Liver disruption involvement measurement
After segmenting both liver and trauma regions (when present) as binary masks, the volumes were estimated according to respective pixel maps and the unit pixel volumes (i.e., number of pixels from the binary mask × unit pixel volume). The unit pixel volume was calculated using slice spacing and pixel spacing values extracted from CT scan metadata.
LDI was then estimated as
$${\text{LDI}}(\% ) = \frac{{\hat{V} (trauma)}}{{\hat{V} (r)}} \times 100$$
(2)
where \(\hat{V}(\dot)\) corresponds to the estimated volume of a segmented region. For patients with no detected traumatic injury to the liver, the trauma region volume was set to zero.
Statistical analysis
A comprehensive evaluation of the segmentation model’s performance was performed on the validation sets using Dice similarity coefficient, recall, precision, Relative Volume Difference (RVD), and Volumetric Overlap Error (VOE). RVD and VOE error measures were calculated according to definition from Heimann et al. [35] as
$$\begin{aligned} {\text{RVD}} & = \frac{|S| - |GT|}{{|GT|}} \\ {\text{VOE}} & = 1 - \frac{|S\,\cap\,GT|}{|S\,\cap\,GT|}, \\ \end{aligned}$$
(3)
where GT and S correspond to the ground truth and segmented masks, respectively, while |.| |.| computes the number of pixels in the corresponding mask.

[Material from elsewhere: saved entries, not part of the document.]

(* ===== verification/WorkerClient.v ===== *)
(** * WorkerClient: the API server's client of the worker

    services/apiserver/internal/workerclient/client.go, over any transport
    ([Do], the HTTP client's, which may fail), and what it gives when the
    other end is the worker ([WorkerServer.Routes]): each call is the engine's
    own operation, its answer and its two kinds of failure. *)
From S2P Require Import Prelude Text Json Http Schema Effects Wire Runtime NodeAgent WorkerServer.
From stdpp Require Import base gmap strings list pretty.
From Stdlib Require Import ZArith Lia Ascii.
Open Scope Z_scope.

(** ** Bodies *)

(** The client's copy has no command. *)
Record CreateContainerRequest := {
  CreateContainerRequest_Image : string; CreateContainerRequest_Name : string;
  CreateContainerRequest_Env : gmap string string; CreateContainerRequest_Ports : list PortSpec }.
#[export] Instance to_json_CreateContainerRequest : ToJSON CreateContainerRequest := λ m, JObject (
  [("image", to_json m.(CreateContainerRequest_Image)); ("name", to_json m.(CreateContainerRequest_Name))]
  ++ omitempty (bool_decide (m.(CreateContainerRequest_Env) = ∅)) "env"
       (to_json m.(CreateContainerRequest_Env))
  ++ omitempty (bool_decide (m.(CreateContainerRequest_Ports) = [])) "ports"
       (to_json m.(CreateContainerRequest_Ports))).

(** [ContainerStatus] has the fields and tags of the server's
    [containerResponse]. *)
#[export] Instance containerResponse_zero : Inhabited containerResponse :=
  populate (Build_containerResponse "" "" 0 zeroTime).
#[export] Instance into_containerResponse `{TimeText} : Into containerResponse := decode_struct
  [("id", λ m j, v ← into m.(containerResponse_ID) j;
      Some (Build_containerResponse v m.(containerResponse_Status) m.(containerResponse_ExitCode)
              m.(containerResponse_StartedAt)));
   ("status", λ m j, v ← into m.(containerResponse_Status) j;
      Some (Build_containerResponse m.(containerResponse_ID) v m.(containerResponse_ExitCode)
              m.(containerResponse_StartedAt)));
   ("exit_code", λ m j, v ← into m.(containerResponse_ExitCode) j;
      Some (Build_containerResponse m.(containerResponse_ID) m.(containerResponse_Status) v
              m.(containerResponse_StartedAt)));
   ("started_at", λ m j, v ← into_time m.(containerResponse_StartedAt) j;
      Some (Build_containerResponse m.(containerResponse_ID) m.(containerResponse_Status)
              m.(containerResponse_ExitCode) v))].

#[export] Instance errorBody_zero : Inhabited errorBody := populate (Build_errorBody "" "").
#[export] Instance into_errorBody : Into errorBody := decode_struct
  [("code", λ m j, v ← into m.(errorBody_Code) j; Some (Build_errorBody v m.(errorBody_Message)));
   ("message", λ m j, v ← into m.(errorBody_Message) j; Some (Build_errorBody m.(errorBody_Code) v))].
Record workerErrorEnvelope := { envelope_Error : errorBody }.
#[export] Instance workerErrorEnvelope_zero : Inhabited workerErrorEnvelope :=
  populate (Build_workerErrorEnvelope inhabitant).
#[export] Instance into_workerErrorEnvelope : Into workerErrorEnvelope := decode_struct
  [("error", λ m j, v ← into m.(envelope_Error) j; Some (Build_workerErrorEnvelope v))].

(** ** The client *)

(** [ErrNotFound], and every other error by its text. *)
Inductive ClientError := WorkerNotFound | WorkerFailed (msg : string).
Inductive WRes (A : Type) := WOk (a : A) | WErr (e : ClientError).
Arguments WOk {A} a.
Arguments WErr {A} e.

(** The body as [json.Decoder] reads it. *)
Definition body_json (b : RespBody) : wire := match b with BodyJSON j => Some j | _ => None end.
(* ===== verification/ImageBuilder.v ===== *)
(** * ImageBuilder: from a repository to an image

    services/image-builder/internal/imagebuilder: the NATS consumer
    (consumer.go), the Docker adapter (docker.go), the clone (git.go) and the
    build context (tar.go).  The host (temporary directories, the git program,
    the files of a clone, the Docker Engine) is a parameter; a failure is the
    text of its error.  Timeouts show as failures of what they cut short. *)
From S2P Require Import Prelude Text Json Schema Effects Outcomes Failures Wire Slug.
From stdpp Require Import base gmap strings list.
From Stdlib Require Import ZArith Lia Ascii.
Open Scope Z_scope.

(** ** tar.go *)

(** A directory tree, as [filepath.Walk] meets it: the entries in the order of
    their names.  A regular file and a symbolic link carry what opening and
    reading them gives, the text or an error (a link to nothing or to a
    directory cannot be read); a directory may refuse to be listed. *)
#[warnings="-register-all"] Inductive Node :=
| File (content : string + string)
| Symlink (target : string + string)
| Directory (entries : list (string * Node))
| UnreadableDir (err : string).

Inductive EntryKind := RegularEntry | SymlinkEntry | DirEntry.
Record TarEntry := mkEntry { entry_name : string; entry_kind : EntryKind; entry_content : string }.

(** [rel == ".git" || strings.HasPrefix(rel, ".git/")] *)
Definition skipped (rel : string) : bool := bool_decide (rel = ".git") || String.prefix ".git/" rel.
(** The path of an entry relative to the root, which itself is [""] here. *)
Definition join (rel name : string) : string := if decide (rel = "") then name else rel +:+ "/" +:+ name.
Definition ErrWriteTooLong : string := "archive/tar: write too long".

Definition sum_bind {A B E} (m : A + E) (k : A → B + E) : B + E :=
  match m with inl a => k a | inr e => inr e end.

(** The header of a link announces no content, so copying any fails. *)
Fixpoint walk (rel : string) (n : Node) : list TarEntry + string :=
  if skipped rel then inl []
  else match n with
  | File content => sum_bind content (λ c, inl [mkEntry rel RegularEntry c])
  | Symlink target => sum_bind target (λ c,
      if decide (c = "") then inl [mkEntry rel SymlinkEntry ""] else inr ErrWriteTooLong)
  | UnreadableDir err => inr err
  | Directory entries =>
      sum_bind ((fix walk_entries (l : list (string * Node)) : list TarEntry + string :=
         match l with
         | [] => inl []
         | (name, n) :: l =>
             sum_bind (walk (join rel name) n) (λ a, sum_bind (walk_entries l) (λ b, inl (a ++ b)))
         end) entries)
      (λ below, inl (if decide (rel = "") then below else mkEntry (rel +:+ "/") DirEntry "" :: below))
  end.
Definition tarDirectory (dir : Node) : list TarEntry + string := walk "" dir.

(** ** docker.go: the response stream *)

(** One object of the stream. *)
Record streamMessage := { streamMessage_Error : string; streamMessage_ErrorDetail : string }.
#[export] Instance streamMessage_zero : Inhabited streamMessage := populate (Build_streamMessage "" "").
Definition errorDetail_fields : fields string := [("message", λ m j, into m j)].
#[export] Instance into_streamMessage : Into streamMessage := decode_struct
  [("error", λ m j, v ← into m.(streamMessage_Error) j;
      Some (Build_streamMessage v m.(streamMessage_ErrorDetail)));
   ("errorDetail", λ m j, v ← decode_struct errorDetail_fields m.(streamMessage_ErrorDetail) j;
      Some (Build_streamMessage m.(streamMessage_Error) v))].

(** The values of the stream in order ([None]: what is there is not JSON, or
    the connection broke); [None] as a result is no error. *)
Fixpoint drainDockerStream (r : list wire) : option string :=
  match r with
  | [] => None
  | v :: r =>
      match Unmarshal (A:=streamMessage) v with
      | None => Some "reading docker response stream"
      | Some msg =>
          if decide (msg.(streamMessage_Error) = "") then drainDockerStream r
          else Some (if decide (msg.(streamMessage_ErrorDetail) = "") then msg.(streamMessage_Error)
                     else msg.(streamMessage_ErrorDetail))
      end
  end.

(** ** The host *)

Class BuildHost (H : Type) := {
  MkdirTemp : H → (string + string) * H;
  RemoveAll : string → H → H;
  (** a command: its combined output, and its error *)
  run_command : list string → H → (string * option string) * H;
  read_tree : string → H → Node;
  ImageBuild : string → list TarEntry → H → (list wire + string) * H;
  ImagePush : string → H → (list wire + string) * H }.

(** imagebuilder.go *)
Record BuildRequest := mkBuildRequest {
  Request_GitURL : string; Request_GitRef : string; Request_ImageRepository : string }.
Record BuildResult := mkBuildResult { Result_CommitSHA : string; Result_Image : string }.

Section builder.
Context {H : Type} `{!BuildHost H}.

(** ** git.go *)

Definition runGit (dir : string) (args : list string) (h : H) : (string * option string) * H :=
  let args := if decide (dir = "") then args else "-C" :: dir :: args in
  let '((out, err), h) := run_command ("git" :: args) h in
  ((TrimSpace out, err), h).

Definition cloneRepo (gitURL gitRef : string) (h : H) : ((string * string) + string) * H :=
  let '(made, h) := MkdirTemp h in
  match made with
  | inr err => (inr ("creating temp clone dir: " +:+ err), h)
  | inl dir =>
      let '((out, err), h) := runGit "" ["clone"; "--depth"; "1"; "--branch"; gitRef; gitURL; dir] h in
      match err with
      | Some err => (inr ("git clone: " +:+ err +:+ ": " +:+ out), RemoveAll dir h)
      | None =>
          let '((sha, err), h) := runGit dir ["rev-parse"; "HEAD"] h in
          match err with
          | Some err => (inr ("git rev-parse HEAD: " +:+ err +:+ ": " +:+ sha), RemoveAll dir h)
          | None => (inl (dir, TrimSpace sha), h)
          end
      end
  end.

(** ** docker.go: Build *)

(** A response to drain: [None] when it went well. *)
Definition drained (step failed : string) (r : (list wire + string) * H) : option string * H :=
  match r with
  | (inr err, h) => (Some (step +:+ ": " +:+ err), h)
  | (inl stream, h) =>
      (match drainDockerStream stream with
       | Some err => Some (failed +:+ ": " +:+ err)
       | None => None
       end, h)
  end.
(** What [Build] does in the clone [dir]. *)
Definition buildIn (dir commitSHA imageRepository : string) (h : H) : (BuildResult + string) * H :=
  let tag := imageRepository +:+ ":" +:+ commitSHA in
  match tarDirectory (read_tree dir h) with
  | inr err => (inr ("preparing build context: " +:+ err), h)
  | inl buildCtx =>
      let '(built, h) := drained "building image" "build failed" (ImageBuild tag buildCtx h) in
      match built with
      | Some err => (inr err, h)
      | None =>
          let '(pushed, h) := drained "pushing image" "push failed" (ImagePush tag h) in
          match pushed with
          | Some err => (inr err, h)
          | None => (inl (mkBuildResult commitSHA tag), h)
          end
      end
  end.
Definition Build (req : BuildRequest) (h : H) : (BuildResult + string) * H :=
  let '(cloned, h) := cloneRepo req.(Request_GitURL) req.(Request_GitRef) h in
  match cloned with
  | inr err => (inr ("cloning " +:+ req.(Request_GitURL) +:+ "@" +:+ req.(Request_GitRef)
                     +:+ ": " +:+ err), h)
  | inl (dir, commitSHA) =>
      let '(r, h) := buildIn dir commitSHA req.(Request_ImageRepository) h in
      (r, RemoveAll dir h)
  end.

(** ** consumer.go *)

(** The process: the bus and the log it writes to, and its host. *)
Record Builder := mkBuilder { b_world : World; b_host : H }.
(** What such a process does with a message of a durable consumer, at any
    point of any run: it runs the handler, then asks for exactly one thing of
    the network, the acknowledgement of that message. *)
Definition acknowledges `{Network} {S} (h0 : Host S) : Prop :=
  ∀ os k x st c i m, let h := steps os h0 in
  h.(h_subs) !! k = Some x → x.(sub_delivery) = Durable st c →
  EventBus.step (Delivered k i m) h
    = set_net (msg_Ack i h.(h_net)).2 (set_state (x.(sub_handler) m h.(h_state)).2 h).
Lemma nil_acknowledges `{Network} {S} (h : Host S) :
  Forall returns_nil h.(h_subs) → acknowledges h.
Proof.
  intros Hn os k x st c i m h1 Hk Hd. simpl. rewrite Hk. unfold deliver. rewrite Hd. unfold EventBus.consume.
  unfold h1 in Hk. rewrite (proj1 (steps_static os h)) in Hk. eapply (Forall_lookup_1 _ _ _ _ Hn) in Hk.
  specialize (Hk m h1.(h_state)).
  destruct (sub_handler x m (h_state h1)) as [err s]. simpl in *. by subst err.
Qed.
Lemma starts_acknowledging `{Network} {S A} (m : Boot S A) (h : Host S) :
  leaves returns_nil m → h.(h_subs) = [] → acknowledges (m h).2.
Proof. intros Hm Hh. apply nil_acknowledges, Hm. by rewrite Hh. Qed.

(** C22: every durable message is acknowledged by a service it is delivered
    to, and never handed back: however the service started, whatever it has
    done since, and whatever the handler made of the message, a delivery runs
    the handler and then calls [Ack] on that message, once, and nothing else
    of the network; never [Nak], also when handling the message failed.  So a
    failed message is not asked for again: it comes back only if that
    acknowledgement itself is lost. *)
Theorem always_acknowledged `{Network} `{!NetworkLaws} `{MapOrder} `{UUIDText} `{TimeText}
    {RT HT : Type} `{!ContainerRuntime RT} `{!BuildHost HT} probes mc first
    (hs ha : Host World) (hc : Host ControllerMain.Manager) (hw : Host (Agent RT))
    (hb : Host (Builder HT)) (hl : Host LoadBalancerMain.Balancer) :
  hs.(h_subs) = [] → ha.(h_subs) = [] → hc.(h_subs) = [] → hw.(h_subs) = [] → hb.(h_subs) = [] →
  hl.(h_subs) = [] →
  acknowledges (SchedulerMain.main hs).2 ∧ acknowledges (ApiserverMain.main ha).2
  ∧ acknowledges (ControllerMain.main first hc).2 ∧ acknowledges (WorkerMain.main mc hw).2
  ∧ acknowledges (ImageBuilderMain.main hb).2 ∧ acknowledges (LoadBalancerMain.main probes hl).2.
Proof.
  intros. split_and!; apply starts_acknowledging;
    auto using scheduler_leaves, apiserver_leaves, controller_leaves, worker_leaves, builder_leaves,
      balancer_leaves.
Qed.

(** ** Which subjects the streams take *)

Lemma tokens_app s t : tokens (s +:+ String "."%char t) = tokens s ++ tokens t.
Proof. apply split_on_join. Qed.
Lemma tokens_match_Forall2 f s :
  Forall (λ x, x ≠ ">") f → tokens_match f s = true ↔ Forall2 (λ x y, x = "*" ∨ x = y) f s.
Proof.
  intros Hf. revert s. induction Hf as [|x f Hx Hf IH]; intros [|y s]; simpl.
  - split; [constructor|done].
  - split; [done|]. by intros ?%Forall2_nil_inv_l.
  - split; [done|]. by intros ?%Forall2_nil_inv_r.
  - rewrite decide_False by done. rewrite andb_true_iff, bool_decide_eq_true, IH, Forall2_cons. done.
Qed.
(** [node.*.<kind>] takes exactly the subjects of that kind of a node whose id
    has no point. *)
Lemma node_filter kind id kind' :
  tokens kind = [kind] → kind ≠ ">" → kind ≠ "*" → tokens kind' = [kind'] →
  subject_matches ("node.*." +:+ kind) ("node." +:+ id +:+ "." +:+ kind') = true
  ↔ kind = kind' ∧ ∃ t, tokens id = [t].
Proof.
  intros Hk Hgt Hstar Hk'. unfold subject_matches.
  change ("node.*." +:+ kind) with ("node" +:+ String "."%char ("*" +:+ String "."%char kind)).
  change ("node." +:+ id +:+ "." +:+ kind') with ("node" +:+ String "."%char (id +:+ String "."%char kind')).
  rewrite !tokens_app, Hk, Hk'. change (tokens "node") with ["node"].
  change (tokens "*") with ["*"]. rewrite tokens_match_Forall2.
  2:{ repeat constructor; done. }
  simpl. split.
  - intros (_ & Hr)%Forall2_cons. pose proof (Forall2_length _ _ _ Hr) as Hl.
    rewrite length_app in Hl. simpl in Hl.
    destruct (tokens id) as [|t [|t' l]] eqn:E; simpl in Hl; [|clear Hl|lia].
    { by apply split_on_nonempty in E. }
    simpl in Hr. apply Forall2_cons in Hr as [_ Hr]. apply Forall2_cons in Hr as [[?|?] _]; [done|].
    split; [done|by exists t].
  - intros (-> & t & ->). simpl. repeat (apply Forall2_cons; split; [by auto|]). constructor.
Qed.

Section streams.
Context `{Network} `{!NetworkLaws} `{MapOrder} `{UUIDText} `{TimeText}.

(** Stream [st] takes messages on [subject]. *)
Definition takes (n : net) (st subject : string) : Prop :=
  ∃ subjects f, streams n !! st = Some subjects ∧ f ∈ subjects ∧ subject_matches f subject = true.
(** The platform's streams, and nothing else. *)
Definition platform_streams : list string :=
  [PlacementStream; NodeAssignmentsStream; NodeStatusStream; BuildsStream].
Definition only_platform (n : net) : Prop :=
  (∀ st subjects, streams n !! st = Some subjects → st ∈ platform_streams)
  ∧ (∀ subjects, streams n !! BuildsStream = Some subjects → subjects = BuildsStreamSubjects).

Lemma not_node_subject f id kind :
  tokens f = ["placement"; "requested"] ∨ tokens f = ["build"; "requested"]
    ∨ tokens f = ["build"; "completed"] →
  subject_matches f ("node." +:+ id +:+ "." +:+ kind) = false.
Proof.
  unfold subject_matches.
  change ("node." +:+ id +:+ "." +:+ kind) with ("node" +:+ String "."%char (id +:+ String "."%char kind)).
  rewrite !tokens_app. change (tokens "node") with ["node"].
  by intros [->|[->| ->]].
Qed.

(** When the scheduler starts, releases have no stream any more. *)
Lemma scheduler_drops_releases (h h' : Host World) id data :
  SchedulerMain.main h = (Done tt, h') → only_platform h'.(h_net) →
  (∃ t, tokens id = [t]) →
  takes h'.(h_net) NodeAssignmentsStream (NodeAssignSubject id)
  ∧ ¬ covered (NodeUnassignSubject id) h'.(h_net)
  ∧ ∃ e h2, natsBus_PublishDurable (NodeUnassignSubject id) data h' = (Failed e, h2).
Proof.
  intros E [Honly Hb] Hid. destruct (scheduler_started _ _ E) as (n0 & n & cfg & _ & _ & Hn & ->).
  cbn [h_net started_with] in *.
  assert (¬ covered (NodeUnassignSubject id) n) as Hnot.
  { intros (st & subjects & f & Hst & Hf & Hm). apply Honly in Hst as Hin.
    unfold platform_streams in Hin. rewrite !elem_of_cons, elem_of_nil in Hin.
    destruct Hin as [->|[->|[->|[->|[]]]]].
    4: { apply Hb in Hst as ->. unfold BuildsStreamSubjects in Hf.
         rewrite !elem_of_cons, elem_of_nil in Hf. unfold NodeUnassignSubject in Hm.
         destruct Hf as [->|[->|[]]]; (rewrite (not_node_subject _ id "unassign") in Hm; [done|vm_compute; auto]). }
    all: rewrite Hn in Hst; rewrite ?lookup_insert_eq, ?lookup_insert_ne, ?lookup_insert_eq in Hst by done.
    all: injection Hst as <-; apply list_elem_of_singleton in Hf as ->; unfold NodeUnassignSubject in Hm.
    - (rewrite (not_node_subject _ id "unassign") in Hm; [done|vm_compute; auto]).
    - by apply (node_filter "assign" id "unassign") in Hm as [[=] _].
    - by apply (node_filter "status" id "unassign") in Hm as [[=] _]. }
  split; [|split; [done|]].
  - exists [NodeAssignmentsStreamFilter], NodeAssignmentsStreamFilter. rewrite Hn.
    split; [by rewrite lookup_insert_ne, lookup_insert_eq by done|].
    split; [by left|]. by apply (node_filter "assign" id "assign").
  - unfold natsBus_PublishDurable, wrapped, on_error, attempt, calls, mbind, Boot_bind. simpl.
    destruct (js_Publish (NodeUnassignSubject id) data n) as [[e|] n2] eqn:Ep.
    { eexists _, _. reflexivity. }
    by apply publish_taken in Ep.
Qed.

Lemma attempt_Done {S A} (m : Boot S A) h r h' :
  attempt m h = (Done r, h') →
  match r with Ok a => m h = (Done a, h') | Err e => m h = (Failed e, h') end.
Proof. unfold attempt. by destruct (m h) as [[] ?]; intros [= <- <-]. Qed.

(** What the controller manager subscribes to. *)
Definition ports_sub : Subscription ControllerMain.Manager :=
  mkSubscription (Durable NodeStatusStream "controller-manager-service-instance-ports")
    NodeStatusStreamFilter (acked ControllerMain.handleStatus).
Lemma Controller_Run_Done interval (h h' : Host ControllerMain.Manager) :
  ControllerMain.Controller_Run interval h = (Done tt, h') →
  0 < interval ∧ ∃ n, h' = started_with h n [] [mkTicker interval ControllerMain.deployment_tick]
    ∧ streams n = <[NodeAssignmentsStream := [NodeAssignmentsStreamFilter; NodeUnassignStreamFilter]]>
        (<[PlacementStream := [PlacementStreamFilter]]> (streams h.(h_net))).
Proof.
  unfold ControllerMain.Controller_Run. intros E. boot_inv. split; [done|]. eexists.
  gathered. by streams_back.
Qed.
Lemma ServiceInstance_Run_Done interval (h h' : Host ControllerMain.Manager) :
  ControllerMain.ServiceInstance_Run interval h = (Done tt, h') →
  0 < interval ∧ ∃ n, h' = started_with h n [ports_sub] [mkTicker interval ControllerMain.instance_tick]
    ∧ streams n = <[NodeStatusStream := [NodeStatusStreamFilter]]> (streams h.(h_net)).
Proof.
  unfold ControllerMain.ServiceInstance_Run. intros E. boot_inv. split; [done|]. eexists.
  gathered. by streams_back.
Qed.
Lemma controller_started first (h h' : Host ControllerMain.Manager) :
  ControllerMain.main first h = (Done tt, h') →
  ∃ n i j ticks, 0 < i ∧ 0 < j
    ∧ h' = started_with h n [ports_sub] ticks
    ∧ ticks ≡ₚ [mkTicker i ControllerMain.deployment_tick; mkTicker j ControllerMain.instance_tick]
    ∧ streams n !! PlacementStream = Some [PlacementStreamFilter]
    ∧ streams n !! NodeAssignmentsStream
        = Some [NodeAssignmentsStreamFilter; NodeUnassignStreamFilter]
    ∧ streams n !! NodeStatusStream = Some [NodeStatusStreamFilter].
Proof.
  intros E. unfold ControllerMain.main, ControllerMain.connectEventBus in E. boot_inv.
  repeat match goal with r : Res () |- _ => destruct r as [[]|]; try done end. boot_inv.
  repeat match goal with E : mret _ _ = _ |- _ => injection E as <- end.
  destruct first; repeat match goal with E : attempt _ _ = _ |- _ => apply attempt_Done in E end.
  all: match goal with E : ControllerMain.Controller_Run _ _ = _ |- _ =>
         apply Controller_Run_Done in E as (Hi & n1 & -> & E1) end.
  all: match goal with E : ControllerMain.ServiceInstance_Run _ _ = _ |- _ =>
         apply ServiceInstance_Run_Done in E as (Hj & n2 & -> & E2) end.
  all: simpl in E1, E2; eexists _, _, _, _; split; [exact Hi|]; split; [exact Hj|].
  all: split; [unfold started_with, set_net; simpl; rewrite <-!app_assoc; reflexivity|].
  all: split; [solve [reflexivity|apply perm_swap]|].
  all: rewrite ?E1, ?E2, ?E1; split_and!.
  all: repeat first [rewrite lookup_insert_eq; reflexivity|rewrite lookup_insert_ne by done].
Qed.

To measure the variability in the LDI estimates, linear regression analysis was performed in which the computed and reference LDI measurements were plotted against each other. The linear regression relation between the two measures was then calculated. Moreover, to better perceive the algorithm’s agreement with the ground truth and potential systematic errors, a Bland-Altman analysis was employed [36, 37].